* [MATERIAL FOR THE TASK]
*** Begin section ***

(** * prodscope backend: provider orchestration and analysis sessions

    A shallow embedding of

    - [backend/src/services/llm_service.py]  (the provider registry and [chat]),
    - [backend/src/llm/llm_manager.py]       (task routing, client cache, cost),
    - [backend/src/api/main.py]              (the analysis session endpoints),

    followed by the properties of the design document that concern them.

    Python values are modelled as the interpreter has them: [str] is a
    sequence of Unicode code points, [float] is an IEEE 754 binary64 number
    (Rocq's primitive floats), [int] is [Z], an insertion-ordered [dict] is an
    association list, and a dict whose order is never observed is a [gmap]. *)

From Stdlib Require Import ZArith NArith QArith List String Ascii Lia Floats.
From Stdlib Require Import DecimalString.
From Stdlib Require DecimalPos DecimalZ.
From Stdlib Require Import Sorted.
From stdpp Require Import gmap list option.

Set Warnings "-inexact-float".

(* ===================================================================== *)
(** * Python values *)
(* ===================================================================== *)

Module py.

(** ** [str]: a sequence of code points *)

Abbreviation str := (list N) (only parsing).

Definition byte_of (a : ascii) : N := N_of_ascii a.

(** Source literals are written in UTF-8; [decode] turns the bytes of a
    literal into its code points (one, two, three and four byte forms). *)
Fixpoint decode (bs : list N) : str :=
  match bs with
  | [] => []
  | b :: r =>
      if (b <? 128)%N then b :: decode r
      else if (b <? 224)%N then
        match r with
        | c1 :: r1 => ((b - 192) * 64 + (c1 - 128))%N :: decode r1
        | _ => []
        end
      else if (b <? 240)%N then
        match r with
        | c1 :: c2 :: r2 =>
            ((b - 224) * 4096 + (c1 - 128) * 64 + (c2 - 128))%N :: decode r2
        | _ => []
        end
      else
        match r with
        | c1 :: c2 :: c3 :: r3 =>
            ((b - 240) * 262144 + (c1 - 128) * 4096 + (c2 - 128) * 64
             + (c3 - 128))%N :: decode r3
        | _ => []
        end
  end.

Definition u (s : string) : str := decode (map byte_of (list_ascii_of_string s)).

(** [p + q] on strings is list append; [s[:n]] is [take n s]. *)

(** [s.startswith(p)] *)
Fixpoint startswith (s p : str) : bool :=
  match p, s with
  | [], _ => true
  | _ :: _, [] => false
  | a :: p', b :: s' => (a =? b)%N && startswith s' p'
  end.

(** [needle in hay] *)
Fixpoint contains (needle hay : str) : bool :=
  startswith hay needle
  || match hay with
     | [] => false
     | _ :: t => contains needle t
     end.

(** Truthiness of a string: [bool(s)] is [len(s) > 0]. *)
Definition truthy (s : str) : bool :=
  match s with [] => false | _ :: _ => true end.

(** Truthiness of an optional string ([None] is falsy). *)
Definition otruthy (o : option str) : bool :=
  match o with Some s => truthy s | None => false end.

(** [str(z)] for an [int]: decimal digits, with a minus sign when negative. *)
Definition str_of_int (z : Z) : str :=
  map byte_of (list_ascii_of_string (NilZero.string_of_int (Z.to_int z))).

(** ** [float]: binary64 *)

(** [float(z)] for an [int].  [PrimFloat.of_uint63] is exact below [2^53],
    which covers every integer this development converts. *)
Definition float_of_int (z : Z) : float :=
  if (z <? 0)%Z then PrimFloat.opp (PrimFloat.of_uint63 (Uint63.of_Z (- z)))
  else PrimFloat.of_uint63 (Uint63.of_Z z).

*** End section ***

* [EXERCISE DETAILS]
In exact wording, restate the lines of the data above from the first through the one holding "(task routing, client", and stop after that line.

* [RESULT OF THE TASK]
(** * prodscope backend: provider orchestration and analysis sessions

    A shallow embedding of

    - [backend/src/services/llm_service.py]  (the provider registry and [chat]),
    - [backend/src/llm/llm_manager.py]       (task routing, client cache, cost),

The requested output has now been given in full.